Friday, December 27, 2013

The Death of Bees Discussion

Happy Friday! I hope everyone had a fabulous holiday and time off! For our last book of 2014 we read The Death of Bees by Lisa O'Donnell.  I didn't really know what to expect and I'm glad I finished it out even though the first part had me putting it down and coming back to it. 

Description: Today is Christmas Eve.
Today is my birthday.

Today I am fifteen.
Today I buried my parents in the backyard.
Neither of them were beloved.

Marnie and her little sister, Nelly, are on their own now. Only they know what happened to their parents, Izzy and Gene, and they aren't telling. While life in Glasgow's Maryhill housing estate isn't grand, the girls do have each other. Besides, it's only a year until Marnie will be considered an adult and can legally take care of them both.

As the New Year comes and goes, Lennie, the old man next door, realizes that his young neighbors are alone and need his help. Or does he need theirs? Lennie takes them in—feeds them, clothes them, protects them—and something like a family forms. But soon enough, the sisters' friends, their teachers, and the authorities start asking tougher questions. As one lie leads to another, dark secrets about the girls' family surface, creating complications that threaten to tear them apart.


1.  What was your initial reaction reading these few paragraphs? What did it tell you about the person who wrote it? How does the prologue set the tone for the story that follows?

I am a big ole fail because I did not process the initial information beyond she was fifteen and burying her parents in the backyard.  I completely missed the Christmas Eve part and that it was her birthday.  It probably would have affected my perspective on the countdown throughout the book to her 16th birthday!

2. What does "The Death of Bees" signify?

3. What were your first impressions of Marnie and Nelly?  Did your impressions of the sisters change over the course of the novel?

4. Contrast Marnie and Nelly. How do they see themselves, each other, and the world around them? What accounts for the things they see differently? How would each fare without the other? Marnie explains that Nelly is "just not like other people and can't fake it, which is more than can be said about me. I've been faking it my whole life." Why does she believe this about herself? How is Marnie faking it?

I think it funny and so true how two people can look at a situation differently.  Like how Nelly never suspected about Lennie's sexuality or the noises she heard.  Marnie was definitely a realist and Nelly was quite unique in her appearance/dialogue and actions. 

5. How do their parents' deaths affect the girls? Is Marnie right to keep their deaths a secret? Why does she do this? Are her instincts about adults and the system correct?

6. Think about their parents, Gene and Izzy. What kind of parents—and people—were they? Do you think they loved their daughters? If so, why did they behave as they did? What did the girls learn about life from them? How much was Izzy's background influential in who she was as an adult? Why are Marnie and Nelly so different from their parents?

7. If it were possible, do you think we should have laws determining who can have children and who cannot? Why do some people have children when they cannot or do not want to take care of them?

I definitely feel that some people should not be entrusted in the welfare of a child.  There needs to be classes on what IS APPROPRIATE and normal for children to do and what is expected in the care of a child.  We make people jump through more hoops to operate vehicles than produce children.
 Blood does not make a parent/guardian.  I have seen far too many children whose lives WOULD be better in different circumstances.  However, I do think everyone should be able to parent how they think is best but in all things a child's well-being is most important.  Which I think sometimes people forget.  It's not about you, it's about your kid.

8. What role does Vlado play in Marnie's life? Describe their relationship. What do they offer each other? What do you think of Vlado? Is he a good person? We hear about Vlado before we meet him. How does what we first learn about him color our impressions?
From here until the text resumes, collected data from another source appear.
(** Step 11 of [Number.prototype.toFixed]: the integer [n] for which
    [n / 10^f - N/D] is as close to zero as possible, the larger one when
    there are two. *)
Definition nearest (N D : Z) (f : nat) : Z :=
  (2 * N * 10 ^ Z.of_nat f + D) / (2 * D).

(** Step 11 of [Number.prototype.toFixed], the layout: the digits of [n],
    padded on the left with zeros to [f + 1] digits, with a point before the
    last [f] digits. *)
Definition fixed_notation (n : Z) (f : nat) : string :=
  let m := decimal n in
  match f with
  | O => m
  | S _ =>
      let k := String.length m in
      let m := if (k <=? f)%nat then (zeros (f + 1 - k) ++ m)%string else m in
      let k := if (k <=? f)%nat then (f + 1)%nat else k in
      (take (k - f) m ++ "." ++ drop (k - f) m)%string
  end.

(** Whether the integer [v] converts to the double [x]. *)
Definition rounds_to (v : Z) (x : number) : bool := SFeqb (of_Z v) x.

Definition closer (X : Z) (a b : option (Z * Z)) : option (Z * Z) :=
  match a, b with
  | None, _ => b
  | _, None => a
  | Some (s1, v1), Some (s2, v2) =>
      match Z.abs (v1 - X) ?= Z.abs (v2 - X) with
      | Lt => a
      | Gt => b
      | Eq => if Z.even s1 then a else b
      end
  end.

(** The [k]-digit integers [s] with [s * 10^(n - k)] converting to [x], for
    a given exponent [n]: only the two neighbours of [X / 10^(n - k)] can be
    closest to [X]. *)
Definition try_digits (X : Z) (x : number) (n k : Z) : option (Z * Z) :=
  let p := 10 ^ (n - k) in
  let ok s :=
    if (10 ^ (k - 1) <=? s) && (s <? 10 ^ k) && rounds_to (s * p) x
    then Some (s, s * p) else None in
  closer X (ok (X / p)) (ok (X / p + 1)).

Fixpoint shortest (fuel : nat) (X : Z) (x : number) (d k : Z) : Z * Z * Z :=
  match fuel with
  | O => (X, d, d)
  | S fuel' =>
      match closer X (try_digits X x d k) (try_digits X x (d + 1) k) with
      | Some (s, v) => (s, Z.of_nat (String.length (decimal v)), k)
      | None => shortest fuel' X x d (k + 1)
      end
  end.

(** [Number::toString(x, 10)] on the arguments that [toFixed] passes to it:
    a value that is not finite, or a positive double of at least [10^21],
    which is an integer [X] and is written in exponential notation with the
    fewest digits [s] that convert back to [x]. *)
Definition Number_toString (x : number) : string :=
  match x with
  | S754_nan => "NaN"
  | S754_infinity false => "Infinity"
  | S754_infinity true => "-Infinity"
  | S754_zero _ => "0"
  | S754_finite _ m e =>
      let X := fst (ratio m e) in
      let d := Z.of_nat (String.length (decimal X)) in
      let '(s, n, k) := shortest (Z.to_nat d - 1) X (S754_finite false m e) d 1 in
      let ds := decimal s in
      ((if (k =? 1)%Z then ds else take 1 ds ++ "." ++ drop 1 ds)
         ++ "e+" ++ decimal (n - 1))%string
  end.

(** [x.toFixed(fractionDigits)] *)
Definition Number_toFixed (x : number) (fractionDigits : Z)
  : completion string :=
  if (fractionDigits <? 0) || (100 <? fractionDigits) then Throw RangeError
  else
    let f := Z.to_nat fractionDigits in
    match x with
    | S754_nan | S754_infinity _ => Normal (Number_toString x)
    | S754_zero _ => Normal (fixed_notation 0 f)
    | S754_finite s m e =>
        let '(N, D) := ratio m e in
        let sign := if s then "-" else "" in
        if 10 ^ 21 * D <=? N
        then Normal (sign ++ Number_toString (S754_finite false m e))%string
        else Normal (sign ++ fixed_notation (nearest N D f) f)%string
    end.
(** * useLazyScriptLoader: the shared script registry and its hook

    A shallow embedding of [src/index.js].  The module-level map
    [_scriptStates], the record objects it points to, the script elements
    of the document and the [useState] cells of every hook instance are
    gathered in one explicit store, [World]; every function of the source
    becomes a function on that store. *)

From stdpp Require Import base strings list gmap.

(** ** JavaScript values *)

(** [record.status] is one of the strings 'loading', 'loaded', 'error'. *)
Inductive Status := st_loading | st_loaded | st_error.

#[global] Instance Status_eq_dec : EqDecision Status.
Proof. solve_decision. Defined.

(** An [Error] object; only its [message] is ever observed. *)
Record JsError := { message : string }.

#[global] Instance JsError_eq_dec : EqDecision JsError.
Proof. solve_decision. Defined.

(** Identity of a [subscriber] closure (line 18).  Every run of the effect
    builds a new closure; it captures the three setters of the hook
    instance [owner] that ran the effect. *)
Record Subscriber := { owner : nat; run : nat }.

#[global] Instance Subscriber_eq_dec : EqDecision Subscriber.
Proof. solve_decision. Defined.

(** The argument handed to a subscriber: [{ loaded, errorObj }]. *)
Record StatusUpdate := { loaded : bool; errorObj : option JsError }.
9. The novel is told from the viewpoints of three characters: Marnie, Nelly, and Lennie. Why do you think the author chose this form of narration? How does it add to the unfolding story? How might it be different if it had been told from one of the three viewpoints?
10. Would you say the book had a happy ending? What do you think will happen to the girls in the future? What about Robert and Vlado?

I think it had a predictable overall ending that is as happy as they are going to get for awhile.  It would be interesting to read a sequel with their life after they got to the cottage.  In my happy ending for them Robert doesn't come looking and Mick gives up.  And by the way, how does Mick randomly show up on the night they are going to disappear? And really? Was Robert just chilling outside every night until they tried running away? And why wouldn't they leave to run away during the school day when they have a legit head start? Was it the money and clothes? I don't know, it wrapped up super quick.

I hope you will join us in 2014! Thanks for all who participated in 2013!